How Product Builders are Using KORA to Make Their Apps Safer

Stéphie Herlin

Apr 23, 2026

We shipped KORA two months ago with a simple premise: you can't improve what you can’t measure. There was no safety benchmark for child-facing conversational AI, so we built one with over 15 child safety experts, psychologists, and researchers, and put it on GitHub.

Two hundred institutions now follow our work from Edtech companies to Governments or AI labs, including UNICEF, Stanford University, the Oxford Internet Institute, ROOST, MagicSchool or the Center for Humane Technologies.

One of the most encouraging surprises has been the traction we've seen with product builders. Even teams that had already invested meaningfully in safety were still struggling to answer this simple question: how do I actually know my app is safe?

Why builders use KORA

Labs have internal red teams. Most product builders don't. KORA fills that gap, and three things make it work for them:

It is open-source: they can read the methodology, run it themselves, and adapt it to their endpoint.

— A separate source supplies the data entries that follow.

Definition ws_node (n : AFNode) (g : string) : list write :=
  opt_write g "hostname" (nd_hostname n) ++
  opt_write g "mac_address" (nd_mac_address n) ++
  opt_write g "node_ip" (to_string <$> nd_start_ip n) ++
  opt_write g "node_root_password" (nd_root_password n) ++
  opt_write g "sockets" (nd_sockets n) ++
  opt_write g "cores_per_socket" (nd_cores_per_socket n) ++
  opt_write g "threads_per_core" (nd_threads_per_core n) ++
  opt_write g "cpus_per_node" (nd_cpus_per_node n) ++
  opt_write g "real_memory" (nd_real_memory n) ++
  opt_write g "bmc_address" (nd_bmc_address n) ++
  opt_write g "bmc_username" (nd_bmc_username n) ++
  opt_write g "bmc_password" (nd_bmc_password n) ++
  opt_write g "bmc_serialport" (nd_bmc_serialport n) ++
  opt_write g "bmc_serialspeed" (nd_bmc_serialspeed n).

Fixpoint ws_node_list (counter : Z) (l : list AFNode) : list write :=
  match l with
  | [] => []
  | n :: l => ws_node n (node_section counter) ++ ws_node_list (counter + 1) l
  end.

Definition ws_nodes (ns : AFNodes) : list write :=
  match ns_generic ns with Some g => ws_generic g | None => [] end ++ ws_node_list 1 (ns_nodes ns).

Definition ws_smtp (p : AFPostfix) (profile : PostfixProfile.t) : list write :=
  match profile, pf_smtp p with
  | PostfixProfile.Relay, Some s =>
      [("postfix.relay", "server", sm_server s)] ++ [("postfix.relay", "port", dec_int (sm_port s))]
  | PostfixProfile.SASL, Some s =>
      [("postfix.sasl", "server", sm_server s)] ++ [("postfix.sasl", "port", dec_int (sm_port s))] ++
      match sm_sasl s with
      | Some c => [("postfix.sasl", "username", sa_username c)] ++
                  [("postfix.sasl", "password", sa_password c)]
      | None => []
      end
  | _, _ => []
  end.

Definition destination_text (d : list string) : option string :=
  match d with [] => None | _ => Some (join d ", ") end.

Definition ws_postfix (p : AFPostfix) (profile : PostfixProfile.t) : list write :=
  [("postfix", "profile", toString profile)] ++
  opt_write "postfix" "destination" (destination_text (pf_destination p)) ++
  nonempty_write "postfix" "smtpd_tls_cert_file" (pf_cert_file p) ++
  nonempty_write "postfix" "smtpd_tls_key_file" (pf_key_file p) ++
  ws_smtp p profile.

Definition ws_ofed (o : AFOFED) : list write :=
  if of_enabled o then [("ofed", "kind", of_kind o)] ++ opt_write "ofed" "version" (of_version o)
  else [].

Definition ws_repositories (r : AFRepositories) : list write :=
  opt_write "repositories" "enabled" ((fun l => join l ", ") <$> rp_enabled r).
Definition ws_ohpc (o : AFOHPC) : list write :=
  opt_write "ohpc" "enabled" ((fun l => join l ", ") <$> oh_enabled o).

Definition ws_slurm (s : AFSlurm) : list write :=
  if sl_enabled s then
    [("slurm", "mariadb_root_password", sl_mariadb_root_password s)] ++
    [("slurm", "slurmdb_password", sl_slurmdb_password s)] ++
    [("slurm", "storage_password", sl_storage_password s)] ++
    [("slurm", "partition_name", sl_partition_name s)]
  else [].

Definition ws_pbs (p : AFPBS) : list write :=
  if pb_enabled p then [("pbs", "execution_place", toString (pb_execution_place p))] else [].

(** *** They are what the methods write *)

Ltac writes_step :=
  first [ apply writes_bind
        | apply writes_set | apply writes_set_opt | apply writes_if_set | apply writes_skip ].

Lemma dumpNetwork_writes n g a : writes (dumpNetwork n g) a (ws_network n g).
Proof.
  unfold dumpNetwork, ws_network. repeat writes_step.
  destruct (nw_nameservers n) as [[|x l]|]; apply writes_skip || apply writes_set.
Qed.

Lemma dumpSystemSettings_writes a d :
  sy_distro (system a) = Some d -> writes dumpSystemSettings a (ws_system (system a) d).
Proof.
  intros Hd. unfold dumpSystemSettings. apply writes_gets. rewrite Hd.
  unfold ws_system. change (x ← lift (deref (Some d)); ?f x) with (f d). cbv zeta. repeat writes_step.
Qed.

Lemma dump_nodes_loop_writes l counter a :
  writes (dump_nodes_loop counter l) a (ws_node_list counter l).
Proof.
  revert counter a. induction l as [|n l IH]; intros counter a; cbn [dump_nodes_loop ws_node_list].
  - apply writes_skip.
  - apply writes_bind; [|apply IH]. unfold dump_node, ws_node. repeat writes_step.
Qed.

Lemma dumpNodes_writes a : writes dumpNodes a (ws_nodes (nodes a)).
Proof.
  unfold dumpNodes, ws_nodes. apply writes_gets. apply writes_bind; [|apply dump_nodes_loop_writes].
  destruct (ns_generic (nodes a)); [|apply writes_skip]. unfold dump_generic, ws_generic. repeat writes_step.
Qed.

Lemma if_nonempty_writes g key v a : writes (if_nonempty g key v) a (nonempty_write g key v).
Proof. unfold if_nonempty, nonempty_write. destruct (empty v); [apply writes_skip|apply writes_set]. Qed.

Lemma dumpPostfix_writes a :
  (pf_enabled (postfix a) = true -> exists p, pf_profile (postfix a) = Some p) ->
  writes dumpPostfix a
    (match pf_enabled (postfix a), pf_profile (postfix a) with
     | true, Some p => ws_postfix (postfix a) p | _, _ => [] end).
Proof.
  intros Hp. unfold dumpPostfix. apply writes_gets.
  destruct (pf_enabled (postfix a)); [|apply writes_skip]. cbn [negb].
  destruct (Hp eq_refl) as [p ->]. change (x ← lift (deref (Some p)); ?f x) with (f p).
  unfold ws_postfix. apply writes_bind; [apply writes_set|].
  apply writes_bind; [destruct (pf_destination (postfix a)); [apply writes_skip|apply writes_set]|].
  apply writes_bind; [apply if_nonempty_writes|]. apply writes_bind; [apply if_nonempty_writes|].
  unfold ws_smtp. destruct p, (pf_smtp (postfix a)) as [s|]; try apply writes_skip; repeat writes_step.
  destruct (sm_sasl s); [repeat writes_step|apply writes_skip].
Qed.

Lemma dumpOFED_writes a : writes dumpOFED a (ws_ofed (ofed a)).
Proof.
  unfold dumpOFED, ws_ofed. apply writes_gets. destruct (of_enabled (ofed a)); cbn [negb];
    repeat writes_step.
Qed.

Lemma dumpRepositories_writes a : writes dumpRepositories a (ws_repositories (repositories a)).
Proof.
  unfold dumpRepositories, ws_repositories. apply writes_gets.
  destruct (rp_enabled (repositories a)); [apply writes_set|apply writes_skip].
Qed.

Lemma dumpOHPC_writes a : writes dumpOHPC a (ws_ohpc (ohpc a)).
Proof.
  unfold dumpOHPC, ws_ohpc. apply writes_gets.
  destruct (oh_enabled (ohpc a)); [apply writes_set|apply writes_skip].
Qed.

Lemma dumpSlurm_writes a : writes dumpSlurm a (ws_slurm (slurm a)).
Proof.
  unfold dumpSlurm, ws_slurm. apply writes_gets. destruct (sl_enabled (slurm a)); cbn [negb];
    repeat writes_step.
Qed.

It is research-backed: every risk category was built with child safety experts, not engineered to produce good results.

And it is independent: we have no commercial interest in what the benchmark finds. The results are public. The code is public. If a model fails, it shows. And for developers who build for children, being able to show that evidence is what separates a claim from a commitment.

What builders found

Builders have told us that the most common blind spot they find is developmental risk (harms to the child's cognitive, autonomy, and embodied development). Content filters don't catch it and internal test suites don't look for it. It shows up in subtle patterns: an AI that answers instead of guiding, vocabulary too advanced for the child's age, responses that turn open questions into fixed answers.

MyDD.ai ran KORA after investing heavily in safety. Their overall score was 88.3%. Sexual content, online safety, and bias all came in above 95%. Developmental risk came in at 61.9%. "This was a blind spot," wrote Jake Rozran, MyDD.ai's CEO. "We hadn't systematically stress-tested the ways an AI might shape a child's development through thousands of small interactions."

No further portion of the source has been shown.